Tanti sono gli ambiti e gli argomenti su cui soffermarsi, ma personalmente ne sottolineo solo alcuni:
1) Assistenza ospedaliera: una corretta applicazione territoriale del Dm 70/2015 (anche se oggi con il Covid qualcuno chiede più posti letto), una diffusa applicazione sul territorio nazionale delle reti tempo-dipendenti e delle reti cliniche di patologia permetterebbero al nostro sistema ospedaliero di raggiungere ottimi livelli di efficienza;
2) Piano nazionale della cronicità: una sua corretta e diffusa applicazione garantirebbe con l’elaborazione di un piano personalizzato delle prestazioni da parte dell’équipe responsabile della presa in carico dell’assistito la tanto attesa continuità assistenziale ospedale-territorio; in questa direzione la Legge 23/2015 di Regione Lombardia ha in sé numerosi spunti positivi e innovativi (anche se da più parti si pensa il contrario);
3) Cure primarie: il tema non è tanto quale ruolo deve giocare all’interno del modello organizzativo nazionale o regionale, ma come deve essere messa nelle condizioni di prendersi cura della cronicità (vero asset portante per i Mmg); e anche la riproposizione dei Distretti, se ancorati a un retaggio del passato, sono solo una partizione territoriale (un’altra struttura fisica). Condivido quanto già scritto da Marco Magri: “bisogna ripensare invece a come supportare al meglio il lavoro del medico di famiglia all’interno di un sistema organizzato e innovativo”;
4) Digitalizzazione: se ne parla da troppo tempo e forse con soluzioni già vecchie; nel terzo millennio gli ospedali non possono non avere una cartella clinica informatizzata (forse varrebbe la pena nei prossimi due-tre anni di investire meno in edilizia e più in informatizzazione totale del processo diagnostico-clinico-terapeutico-assistenziale). Solo così il Fse (vera innovazione) passerebbe da poco utile documento in pdf a vero strumento per Mmg e gli altri livelli dell’organizzazione sanitaria. A questo punto l’introduzione di innovazioni digitali ma di provata efficacia (e-health, telemedicina, ma anche big data) porterebbero a migliorare accessibilità, equità ed efficienza in sanità.

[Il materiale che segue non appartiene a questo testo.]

(** * Class-scoped roles and permissions of InformaticsClassroom

    A shallow embedding of the role and membership code of the platform:

    - [informatics_classroom/auth/permissions.py]
    - [informatics_classroom/auth/class_membership_utils.py]
    - [informatics_classroom/auth/class_auth.py]
    - [informatics_classroom/classroom/api_routes.py] (member update route)
    - [scripts/migrate_student_enrollments.py]

    The Python code works on JSON documents, so the embedding starts with a
    type of Python values and the handful of dynamic operations the code
    applies to them; an operation that raises in Python returns [Raise]. *)

From Stdlib Require Import ZArith List String Ascii Bool Lia DecimalString.
Import ListNotations.
Local Open Scope string_scope.
Local Open Scope list_scope.

(** ** Python values and exceptions *)

Module Py.

#[local] Set Warnings "-register-all".

(** Documents are JSON: [None], booleans, integers, strings, lists and
    dicts.  A dict is its list of items in insertion order. Numbers are
    integers here; no field the code reads is a float. *)
Inductive value : Type :=
| VNone
| VBool (b : bool)
| VInt (n : Z)
| VStr (s : string)
| VList (xs : list value)
| VDict (items : list (value * value)).

Definition dict : Type := list (value * value).

Inductive exn : Type :=
| TypeError
| AttributeError
| KeyError
| ValueError (msg : string).

Inductive result (A : Type) : Type :=
| Ok (a : A)
| Raise (e : exn).
Arguments Ok {A} a.
Arguments Raise {A} e.

Definition bind {A B : Type} (m : result A) (f : A -> result B) : result B :=
  match m with
  | Ok a => f a
  | Raise e => Raise e
  end.

Notation "x <- m ;; k" := (bind m (fun x => k))
  (at level 61, m at next level, right associativity).
Notation "' p <- m ;; k" := (bind m (fun p => k))
  (at level 61, p pattern, m at next level, right associativity).

Definition returns {A : Type} (m : result A) : Prop := exists a, m = Ok a.

(** [bool(v)]. *)
Definition truthy (v : value) : bool :=
  match v with
  | VNone => false
  | VBool b => b
  | VInt n => negb (n =? 0)%Z
  | VStr s => negb (s =? "")
  | VList xs => match xs with [] => false | _ => true end
  | VDict items => match items with [] => false | _ => true end
  end.

(** [isinstance(v, list)] and [isinstance(v, dict)]. *)
Definition is_list (v : value) : bool :=
  match v with VList _ => true | _ => false end.

Definition is_dict (v : value) : bool :=
  match v with VDict _ => true | _ => false end.

(** Lists and dicts cannot be dict keys or set members. *)
Definition hashable (v : value) : bool :=
  match v with
  | VList _ | VDict _ => false
  | _ => true
  end.

(** [==] between hashable values, as dict and set lookup applies it:
    [True == 1] and [False == 0]. *)
Definition key_eq (a b : value) : bool :=
  match a, b with
  | VNone, VNone => true
  | VBool x, VBool y => Bool.eqb x y
  | VBool x, VInt y => (Z.b2z x =? y)%Z
  | VInt x, VBool y => (x =? Z.b2z y)%Z
  | VInt x, VInt y => (x =? y)%Z
  | VStr x, VStr y => (x =? y)
  | _, _ => false
  end.

Fixpoint assoc (k : value) (items : dict) : option value :=
  match items with
  | [] => None
  | (k', v) :: rest => if key_eq k k' then Some v else assoc k rest
  end.

(** [a == b] on arbitrary values. *)
Fixpoint py_eq (a b : value) {struct a} : bool :=
  match a, b with
  | VList xs, VList ys =>
      (fix go (xs ys : list value) {struct xs} : bool :=
         match xs, ys with
         | [], [] => true
         | x :: xs', y :: ys' => py_eq x y && go xs' ys'
         | _, _ => false
         end) xs ys
  | VDict d1, VDict d2 =>
      Nat.eqb (List.length d1) (List.length d2) &&
      (fix go (d : dict) {struct d} : bool :=
         match d with
         | [] => true
         | (k, v) :: d' =>
             match assoc k d2 with
             | Some v' => py_eq v v' && go d'
             | None => false
             end
         end) d1
  | VList _, _ | VDict _, _ | _, VList _ | _, VDict _ => false
  | _, _ => key_eq a b
  end.

(** *** Dicts *)

(** [d.get(k)] / [k in d] / [d[k]] for a hashable key. *)
Definition dict_get (d : dict) (k : value) : option value := assoc k d.

Definition dict_get_default (d : dict) (k : value) (default : value) : value :=
  match assoc k d with
  | Some v => v
  | None => default
  end.

Definition dict_mem (d : dict) (k : value) : bool :=
  match assoc k d with
  | Some _ => true
  | None => false
  end.

(** [d[k] = v]: an existing key keeps its place, a new one goes last. *)
Fixpoint dict_set (d : dict) (k v : value) : dict :=
  match d with
  | [] => [(k, v)]
  | (k', v') :: rest =>
      if key_eq k k' then (k', v) :: rest else (k', v') :: dict_set rest k v
  end.

(** [d[k] = v] with the [TypeError] of an unhashable key. *)
Definition dict_setitem (d : dict) (k v : value) : result dict :=
  if hashable k then Ok (dict_set d k v) else Raise TypeError.

Definition dict_keys (d : dict) : list value := map fst d.

(** Field access on a document by field name. *)
Definition field (d : dict) (name : string) : option value :=
  dict_get d (VStr name).

Definition field_default (d : dict) (name : string) (default : value) : value :=
  dict_get_default d (VStr name) default.

Definition has_field (d : dict) (name : string) : bool :=
  dict_mem d (VStr name).

Definition set_field (d : dict) (name : string) (v : value) : dict :=
  dict_set d (VStr name) v.

(** *** Strings *)

(** [str.lower()] on the ASCII letters. *)
Definition lower_ascii (c : ascii) : ascii :=
  let n := nat_of_ascii c in
  if ((65 <=? n) && (n <=? 90))%nat then ascii_of_nat (n + 32) else c.

Fixpoint lower (s : string) : string :=
  match s with
  | EmptyString => EmptyString
  | String c rest => String (lower_ascii c) (lower rest)
  end.

(** [v.lower()]: only a [str] has the method. *)
Definition py_lower (v : value) : result string :=
  match v with
  | VStr s => Ok (lower s)
  | _ => Raise AttributeError
  end.

(** [needle in haystack] between two strings. *)
Fixpoint substring_of (needle haystack : string) : bool :=
  if String.prefix needle haystack then true
  else match haystack with
       | EmptyString => false
       | String _ rest => substring_of needle rest
       end.

(** [s in xs] for a list of strings. *)
Definition str_in (s : string) (xs : list string) : bool :=
  existsb (String.eqb s) xs.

A questo punto, dal momento che non possiamo predire il futuro, non ci resta che inventarlo. I livelli sono tanti – nazionale, regionale, aziendale, territoriale – con ruoli e responsabilità diverse. Questo significa dare spazio alla creatività, valorizzare le risorse che l’uomo ha in sé (indipendentemente dal suo ruolo), nel suo corpo, nella sua mente, nel suo spirito per creare futuro. Non parlo, dunque, solo del futuro del Sistema sanitario nazionale, ma del lavoro (interiore) che crea futuro.